Was Jesus Crucified On a Thursday?

Published by DonDavidson on

In my last blog entry I pointed out that if Jesus was crucified on a Friday, as tradition says, then we run into a problem with Matthew 12:39-40, where Jesus predicts that he will be “in the heart of the earth for three days and three nights.” Friday afternoon to Sunday morning does not appear to satisfy this prediction.

But what about Mark 15:42-43 and Luke 23:54, which say Jesus was crucified on “the day before the Sabbath”? Since the weekly Jewish Sabbath was on Saturday, doesn’t this mean Jesus must have been crucified on a Friday? Actually, no. The word “Sabbath” simply means “rest,” and the Jews had more than one type of “Sabbath.”

For example, Leviticus 16:29-31 and Leviticus 23:26-32 say that the Day of Atonement was to be “a Sabbath of solemn rest for you.” Similarly, Leviticus 23:39 says that the first and eighth days of the week-long Feast of Booths (also known as the Feast of Tabernacles) were both to be a day of rest—that is, a Sabbath.

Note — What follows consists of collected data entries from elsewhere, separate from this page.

(* ===== verification/Iteration.v ===== *)
(** * One iteration of a pair task with its connector calls

    [Poller.tick] takes the answers of an iteration as input [TickIO].
    Here the iteration of [poll_pair_with_store]
    ([src/arb/runner_reminder.py], lines 84-326) makes those calls: each
    connector method of [Venue] runs on the limiter and on the Lighter
    connector's market cache, both shared by every pair task, and each
    call that takes a token records it.  The venues' answers and the
    clock readings of the limiter calls are the input; the output is the
    tick's result, the shared state after the iteration and the calls
    it made.  Any number of iterations of any tasks interleave through
    that shared state ([run_iterations]). *)

From stdpp Require Import base gmap strings.
From Stdlib Require Import String QArith Lqa ZArith Lia List.
From S2P Require Import Prelude PyJson RateLimiter Venue Signals Poller.
Import ListNotations.

Open Scope py_scope.

Module Iteration.
Import PyJson VenueTypes Limiter Poller.

(** [depth_levels] and [cycle_hours.get("lighter", 8)] of the loop's
    configuration (lines 74, 79). *)
Record FetchCfg := mkFetchCfg {
  depth_levels : Z;
  lighter_cycle_hours : Z
}.

(** The answers the venue of one leg gives during one iteration, and the
    wall-clock readings the leg's calls take. *)
Record LegAnswers := mkAnswers {
  ans_t0 : Z;
  ans_mid : res Json;
  ans_t1 : Z;
  ans_summary : res Json;
  ans_stats : res Json;
  ans_books : res Json;
  ans_funding : res Json;
  ans_rates : res (list Lighter.FundingRate);
  ans_clock_s : Q
}.

(** The state the pair tasks share: the limiter, Lighter's
    [_books_cache], the monotonic-clock readings of the coming limiter
    calls (each with the readings after its sleeps), and the limiter
    calls made so far. *)
Record Env := mkEnv {
  env_lim : RateLimiter;
  env_books : option Json;
  env_clock : list (Q * list Q);
  env_trace : list Req
}.
(* ===== verification/Config.v ===== *)
(** * Configuration and credentials: [src/arb/config.py],
      [src/arb/credentials.py] and the configuration reads of
      [runner_reminder.py]

    [load_config] builds the configuration dictionary from the process
    environment; the only fallible step is [int(os.getenv("DEPTH_LEVELS",
    "5"))].  [_to_int] turns an optional environment string into an
    optional integer and never raises.  The credential getters read the
    [auth] section of a fresh [load_config()] and raise
    [MissingCredentials] when a value is missing.  [build_pairs] and the
    loop settings of [main] read the configuration into the poller's
    [Pair] records and thresholds.  The environment is an association
    list (the first binding of a name wins, as [os.environ] has one). *)

From Stdlib Require Import String QArith ZArith Lia List Bool.
From S2P Require Import Prelude PyJson Signals Venue Poller Panel Runner Iteration.
Import ListNotations.

Open Scope py_scope.
Open Scope string_scope.

Module Config.
Import PyJson VenueTypes Poller.

(** [os.environ] *)
Definition Env := list (string * string).

(** [os.getenv(k)] *)
Definition getenv (env : Env) (k : string) : option string :=
  match find (fun kv => String.eqb (fst kv) k) env with
  | Some (_, v) => Some v
  | None => None
  end.

(** [os.getenv(k, d)] *)
Definition getenv_d (env : Env) (k d : string) : string :=
  match getenv env k with Some v => v | None => d end.
(** *** Sampling *)

Definition sampleN (n : nat) (s : Engine) : (list Q * list Z) * Engine :=
  let weights := popCounts s in
  let total := totalWeight weights in
  let '(xs, cols, t') := sampleLoop weights total n (rng s) in
  ((xs, cols), set_rng t' s).

Definition hasActiveAnimations (s : Engine) : bool :=
  isSomeb (emissionPlan s) || nonemptyb (sampleParticles s)
  || nonemptyb (statParticles s) || gathering s
  || nonemptyb (popFlashes s) || nonemptyb (gatherParticles s).

(** [now] is the value [performance.now()] returns inside the call. *)
Definition scheduleEmission (xs : list Q) (cols : list Z) (dropMs now : Q)
    (s : Engine) : Engine :=
  set_emissionPlan (Some (mkPlan now (now + dropMs) 0 cols xs))
    (set_lastSample xs s).

Definition startSample (n : nat) (dropMs now : Q) (s : Engine) : Engine :=
  let '((xs, cols), s1) := sampleN n s in
  scheduleEmission xs cols dropMs now s1.

(** *** tick: emission *)

(** [inflight]: a fresh [Uint16Array(COLS)] counting the particles in the
    air per column. *)
Definition bump16 (a : list Z) (col : Z) : list Z :=
  ta_set toUint16 a col (ta_get0 a col + 1).

Definition inflightOf (parts : list SampleParticle) : list Z :=
  fold_left (fun a sp => bump16 a (sp_col sp)) parts (zeros COLS).

(** One iteration of the release loop for column [col]. *)
Definition emitOne (s : Engine) (now : Q) (col : Z) (inflight : list Z)
  : PopFlash * SampleParticle * list Z :=
  let topBase := (marginY s + H_TOP s - 16)%Q in
  let midBase := (marginY s + H_TOP s + H_MID s - 8)%Q in
  let pc := ta_get0 (popCounts s) col in
  let yStart :=
    if 0 <? pc
    then (topBase - (inject_Z pc - 1) * BOX_TOP_Y s - BOX_TOP_Y s / 2)%Q
    else (BOX_TOP_Y s * 2)%Q in
  let level := ta_get0 (midCounts s) col + ta_get0 inflight col in
  let targetY := (midBase - inject_Z level * BOX_MID_Y s - BOX_MID_Y s / 2)%Q in
  (mkFlash col yStart (now + 160),
   mkSample col (colCenter s col) yStart 0 targetY,
   bump16 inflight col).

Fixpoint emitLoop (s : Engine) (now : Q) (cs : list Z) (inflight : list Z)
    (flashes : list PopFlash) (parts : list SampleParticle)
  : list PopFlash * list SampleParticle :=
  match cs with
  | [] => (flashes, parts)
  | col :: r =>
      let '(f, sp, inflight') := emitOne s now col inflight in
      emitLoop s now r inflight' (flashes ++ [f]) (parts ++ [sp])
  end.

(** Number of iterations of [while (toEmit-- > 0 && p.emitted < p.total)]. *)
Definition toEmitCount (toEmit : num) (remaining : nat) : nat :=
  match toEmit with
  | Num q => if Qltb 0 q then Nat.min (Z.to_nat (Qceiling q)) remaining else O
  | Inf true => remaining
  | _ => O
  end.

Definition tickEmission (now : Q) (s : Engine) : Engine :=
  match emissionPlan s with
  | None => s
  | Some p =>
      let f :=
        clamp (ndiv (Num (now - p_start p)) (Num (p_end p - p_start p)))
              (Num 0) (Num 1) in
      let total := Num (inject_Z (Z.of_nat (p_total p))) in
      let emitted := Num (inject_Z (Z.of_nat (p_emitted p))) in
      let targetEmitted := Math_floor (nmul f total) in
      let toEmit := nsub targetEmitted emitted in
      let toEmit :=
        if nle toEmit (Num 0) && nle (Num 1) f then nsub total emitted
        else toEmit in
      let s1 :=
        if nlt (Num 0) toEmit then
          let k := toEmitCount toEmit (p_total p - p_emitted p) in
          let cs := take k (drop (p_emitted p) (p_cols p)) in
          let '(fl, parts) :=
            emitLoop s now cs (inflightOf (sampleParticles s))
                     (popFlashes s) (sampleParticles s) in
          set_emissionPlan
            (Some (mkPlan (p_start p) (p_end p) (p_emitted p + length cs)
                          (p_cols p) (p_xs p)))
            (set_sampleParticles parts (set_popFlashes fl s))
        else s in
      match emissionPlan s1 with
      | Some p1 =>
          if (p_total p1 <=? p_emitted p1)%nat
          then updateLines (set_emissionPlan None s1)
          else s1
      | None => s1
      end
  end.

(** *** tick: falling sample particles *)

Definition gravity (s : Engine) : Q :=
  match speed s with SpeedFast => 2400 | SpeedNormal => 1400 end.

Definition landSample (col : Z) (s : Engine) : Engine :=
  updateLines
    (set_midCounts
       (ta_set toUint16 (midCounts s) col (ta_get0 (midCounts s) col + 1)) s).

(** The physics update of one particle:
    [s.vy += g * dt; s.y = Math.min(s.y + s.vy * dt, s.targetY)]. *)
Definition moveSample (g dt : Q) (sp : SampleParticle) : SampleParticle :=
  let vy := (sp_vy sp + g * dt)%Q in
  let y := Qmin (sp_y sp + vy * dt) (sp_targetY sp) in
  mkSample (sp_col sp) (sp_x sp) y vy (sp_targetY sp).

(** [s.y < s.targetY - 0.1]: the particle has not reached its target. *)
Definition sampleInAir (sp : SampleParticle) : bool :=
  Qltb (sp_y sp) (sp_targetY sp - (1 # 10)).

Fixpoint fallSamples (g dt : Q) (parts : list SampleParticle) (s : Engine)
  : list SampleParticle * Engine :=
  match parts with
  | [] => ([], s)
  | sp :: r =>
      let sp' := moveSample g dt sp in
      if sampleInAir sp'
      then
        let '(survivors, s') := fallSamples g dt r s in
        (sp' :: survivors, s')
      else fallSamples g dt r (landSample (sp_col sp') s)
  end.

Definition tickSamples (g dt : Q) (s : Engine) : Engine :=
  match sampleParticles s with
  | [] => s
  | parts =>
      let '(survivors, s') := fallSamples g dt parts s in
      set_sampleParticles survivors s'
  end.

(** *** tick: gather animation *)

Definition tickGather (now : Q) (s : Engine) : Engine :=
  match gathering s, gatherTarget s with
  | true, Some gt =>
      let t :=
        clamp (ndiv (Num (now - gatherStart s)) (Num (gatherDur s)))
              (Num 0) (Num 1) in
      let move (gp : GatherParticle) : GatherParticle :=
        let dx := nsub (gt_x gt) (Num (gp_sx gp)) in
        let dy := Num (gt_y gt - gp_sy gp) in
        mkGather (gp_sx gp) (gp_sy gp)
                 (nadd (Num (gp_sx gp)) (nmul dx t))
                 (nadd (Num (gp_sy gp)) (nmul dy t)) in
      let s1 := set_gatherParticles (map move (gatherParticles s)) s in
      if nle (Num 1) t then
        let botBase := (marginY s + H_TOP s + H_MID s + H_BOT s - 8)%Q in
        let inflightForBin :=
          length (List.filter (fun q => nseq (st_bin q) (gt_bin gt))
                              (statParticles s)) in
        let level := ta_getN0 (botCounts s) (gt_bin gt) + Z.of_nat inflightForBin in
        let targetY :=
          (botBase - inject_Z level * BOX_BOT_Y s - BOX_BOT_Y s / 2)%Q in
        let xCenter :=
          nadd (nadd (Num (gridX0 s)) (nmul (gt_bin gt) (Num (BOX s))))
               (Num (BOX s / 2)) in
        updateLines
          (set_lastGatheringSample None
             (set_gatherParticles []
                (set_gatherTarget None
                   (set_gathering false
                      (set_statParticles
                         (statParticles s
                          ++ [mkStat xCenter (gt_y gt) 0 targetY (gt_bin gt)])
                         s1)))))
      else s1
  | _, _ => s
  end.

(** *** tick: falling statistic particles *)

Definition landStat (bin : num) (s : Engine) : Engine :=
  updateLines
    (set_botCounts
       (ta_setN toUint32 (botCounts s) bin (ta_getN0 (botCounts s) bin + 1)) s).

Definition moveStat (g dt : Q) (p : StatParticle) : StatParticle :=
  let vy := (st_vy p + g * dt)%Q in
  let y := Qmin (st_y p + vy * dt) (st_targetY p) in
  mkStat (st_x p) y vy (st_targetY p) (st_bin p).

Definition statInAir (p : StatParticle) : bool :=
  Qltb (st_y p) (st_targetY p - (1 # 10)).

Fixpoint fallStats (g dt : Q) (parts : list StatParticle) (s : Engine)
  : list StatParticle * Engine :=
  match parts with
  | [] => ([], s)
  | p :: r =>
      let p' := moveStat g dt p in
      if statInAir p'
      then
        let '(survivors, s') := fallStats g dt r s in
        (p' :: survivors, s')
      else fallStats g dt r (landStat (st_bin p') s)
  end.

Definition tickStats (g dt : Q) (s : Engine) : Engine :=
  match statParticles s with
  | [] => s
  | parts =>
      let '(survivors, s') := fallStats g dt parts s in
      set_statParticles survivors s'
  end.

Definition tickFlashes (now : Q) (s : Engine) : Engine :=
  set_popFlashes (List.filter (fun f => Qltb now (pf_until f)) (popFlashes s)) s.

Definition tick (dt now : Q) (s : Engine) : Engine :=
  let hadAnimations := hasActiveAnimations s in
  let g := gravity s in
  let s1 := tickEmission now s in
  let s2 := tickSamples g dt s1 in
  let s3 := tickGather now s2 in
  let s4 := tickStats g dt s3 in
  let s5 := tickFlashes now s4 in
  if hasActiveAnimations s5 || hadAnimations then set_needsRedraw true s5
  else s5.

(** *** draw *)

Definition maxOf (arr : list Z) : Z :=
  fold_left (fun m v => if m <? v then v else m) arr 0.

(** [need > 0 ? Math.min(1, (h - 28) / need) : 1] with
    [need = maxOf(counts) * BOX]. *)
Definition scaleOf (counts : list Z) (box h : Q) : Q :=
  let need := (inject_Z (maxOf counts) * box)%Q in
  if Qltb 0 need then Qmin 1 ((h - 28) / need) else 1%Q.

Definition draw (s : Engine) : Engine * list CanvasOp :=
  if negb (ctx s) || negb (needsRedraw s) then (s, [])
  else
    let totalH := (H_TOP s + H_MID s + H_BOT s + 2 * marginY s)%Q in
    let scaleTop := scaleOf (popCounts s) (BOX s) (H_TOP s) in
    let scaleMid := scaleOf (midCounts s) (BOX s) (H_MID s) in
    let scaleBot := scaleOf (botCounts s) (BOX s) (H_BOT s) in
    let s1 :=
      set_BOX_BOT_Y (BOX s * scaleBot)
        (set_BOX_MID_Y (BOX s * scaleMid)
           (set_BOX_TOP_Y (BOX s * scaleTop) s)) in
    (set_needsRedraw false s1, [ClearRect 0 0 (plotW s) totalH; Scene s1]).

(** *** Gather and the sampling actions *)

Definition hasSampleInMid (s : Engine) : bool :=
  existsb (fun i => 0 <? ta_get0 (midCounts s) i) colRange.

(** [for c: for (r = 0; r < (counts[c] || 0); r++) list.push((c + 0.5) / COLS)] *)
Definition expandCounts (counts : list Z) : list Q :=
  flat_map (fun c => repeat (colValue c) (Z.to_nat (ta_get0 counts c))) colRange.

Definition calculateWithGather (now : Q) (s : Engine) : Engine :=
  let xs := lastSample s in
  let hasMid := hasSampleInMid s in
  if negb (nonemptyb xs) && negb hasMid then s
  else
    let sample := if nonemptyb xs then xs else expandCounts (midCounts s) in
    let s1 := set_lastGatheringSample (Some sample) s in
    let val := computeStat s1 sample in
    let bin := binOf val (statDomain s1) in
    let binCenterX :=
      nadd (nadd (Num (gridX0 s)) (nmul bin (Num (BOX s)))) (Num (BOX s / 2)) in
    let gatherY := (marginY s + H_TOP s + H_MID s / 2)%Q in
    let midBase := (marginY s + H_TOP s + H_MID s - 16)%Q in
    let stackOf (c : Z) : list GatherParticle :=
      map (fun r =>
             let startY :=
               (midBase - inject_Z (Z.of_nat r) * BOX_MID_Y s - BOX_MID_Y s / 2)%Q in
             let startX := colCenter s c in
             mkGather startX startY (Num startX) (Num startY))
          (seq 0 (Z.to_nat (ta_get0 (midCounts s) c))) in
    set_lastSample []
      (set_gatherStart now
         (set_gathering true
            (set_gatherTarget (Some (mkTarget binCenterX gatherY bin))
               (set_midCounts (zeros COLS)
                  (set_gatherParticles (flat_map stackOf colRange) s1))))).
Lemma draw_segments_paged (wrapped : list string) (y : Z) (last : option Z)
    (rest : list Op) :
  fits y last ->
  (forall y' last', fits y' last' -> (draw_segments wrapped y).1 = y' ->
                    well_paged last' rest = true) ->
  well_paged last ((draw_segments wrapped y).2 ++ rest) = true.
Proof.
  revert y last. induction wrapped as [|segment more IH]; intros y last Hfit Hrest;
    cbn [draw_segments].
  - cbn [snd app]. now apply (Hrest y last).
  - destruct (advance y) as [y' turned] eqn:Ea.
    destruct (draw_segments more y') as [y'' ops] eqn:Ed.
    cbn [snd app well_paged].
    assert (Hhere : (margin =? margin) && (margin <=? y) && (y <=? height - margin)
                    && match last with Some l => y <? l | None => true end = true).
    { destruct Hfit as [Hy Hl]. rewrite Z.eqb_refl.
      rewrite (proj2 (Z.leb_le _ _) (proj1 Hy)), (proj2 (Z.leb_le _ _) (proj2 Hy)).
      destruct last; [now apply Z.ltb_lt | reflexivity]. }
    rewrite Hhere. cbn [andb]. rewrite <- app_assoc.
    replace turned with (advance y).2 by now rewrite Ea.
    rewrite well_paged_app_turned.
    replace ops with (draw_segments more y').2 by now rewrite Ed.
    apply IH.
    + replace y' with (advance y).1 by now rewrite Ea.
      apply (advance_fits y last Hfit).
    + intros z last' Hz Hend. apply (Hrest z last' Hz).
      cbn [draw_segments]. now rewrite Ea, Ed, <- Hend, Ed.
Qed.

Lemma render_lines_paged (wrap : string -> list string) (lines : list string) (y : Z)
    (last : option Z) :
  fits y last -> well_paged last (render_lines wrap lines y ++ [Save]) = true.
Proof.
  revert y last. induction lines as [|raw_line rest IH]; intros y last Hfit;
    cbn [render_lines].
  - reflexivity.
  - destruct (negb (truthy (strip raw_line))).
    + destruct (advance y) as [y' turned] eqn:Ea. rewrite <- app_assoc.
      replace turned with (advance y).2 by now rewrite Ea.
      rewrite well_paged_app_turned. apply IH.
      replace y' with (advance y).1 by now rewrite Ea.
      apply (advance_fits y last Hfit).
    + set (wrapped := match wrap (strip raw_line) with [] => [""] | _ => _ end).
      destruct (draw_segments wrapped y) as [y' ops] eqn:Ed. rewrite <- app_assoc.
      replace ops with (draw_segments wrapped y).2 by now rewrite Ed.
      apply draw_segments_paged; [exact Hfit|].
      intros z last' Hz Hend. rewrite Ed in Hend. cbn [fst] in Hend. subst z.
      now apply IH.
Qed.

(** Whatever the text and however its lines are wrapped, [_render_pdf]
    draws every string at the left margin, no higher than the top margin and
    no lower than the bottom one, and below the string drawn before it on
    the same page: nothing is printed over or off the page. *)
Theorem render_pdf_stays_on_the_page (wrap : string -> list string) (lines : list string) :
  well_paged None (_render_pdf wrap lines) = true.
Proof.
  unfold _render_pdf. apply render_lines_paged.
  unfold fits, height, margin. split; [lia | exact I].
Qed.

End PdfFacts.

We know that Jesus was crucified near the time of Passover,[1] which was always on the 14th day of the 1st month of the Jewish calendar. (See, for example, Leviticus 23:5, Numbers 9:1-5, and Numbers 28:16.) The Feast of Unleavened Bread began the next day, on the 15th day of the 1st month. The first and last days of that week-long Feast were days of Sabbath rest, per scriptures such as Exodus 12:16, Leviticus 23:5-8, and Numbers 28:17-18 and 28:25. 

A Thursday crucifixion requires that Friday and Saturday were both Sabbath days, but of different types—Friday was a Feast Sabbath and Saturday was the weekly Sabbath. This finds support in John 19:31, which says this about the Sabbath that followed the day of the crucifixion: “that Sabbath was a high day”—meaning a Sabbath other than the weekly Sabbath.

Since we are told that Jesus celebrated Passover with his disciples on the night he was betrayed and arrested, he must have been crucified on Passover.[2] The next day would have been the beginning of the Feast of Unleavened Bread, which, as noted above, was a day of Sabbath rest. 

By this reckoning, Jesus was crucified on Thursday and spent the nights of Thursday, Friday, and Saturday in the grave—for a total of three nights. If we count either Thursday or Sunday as the third “day,” we easily satisfy the “three days and three nights” of Matthew 12:39-40.

This view also finds support in Luke 24:21, where two disciples on the road to Emmaus are telling a stranger (who is Jesus) about the crucifixion, and they say: “it is now the third day since these things happened.” This conversation occurred on Sunday, for Luke 24:13 makes clear that it happened “on that very day” that the empty tomb had been discovered. If Sunday was the third day since the crucifixion, then counting backwards leads us to a Thursday crucifixion.

So it seems that the proponents of a Thursday crucifixion have a pretty convincing argument. But wait—there is one problem with Thursday as the day of the crucifixion. And we’ll explore that in my next blog entry.


[1]. See, for example, Matthew 26:2 and 26:17-19, Matthew 27:15, Mark 14:1, Mark 14:12-16, and Mark 15:6.

[2]. Strangely enough, the Old Testament does not identify Passover as a Sabbath day of rest.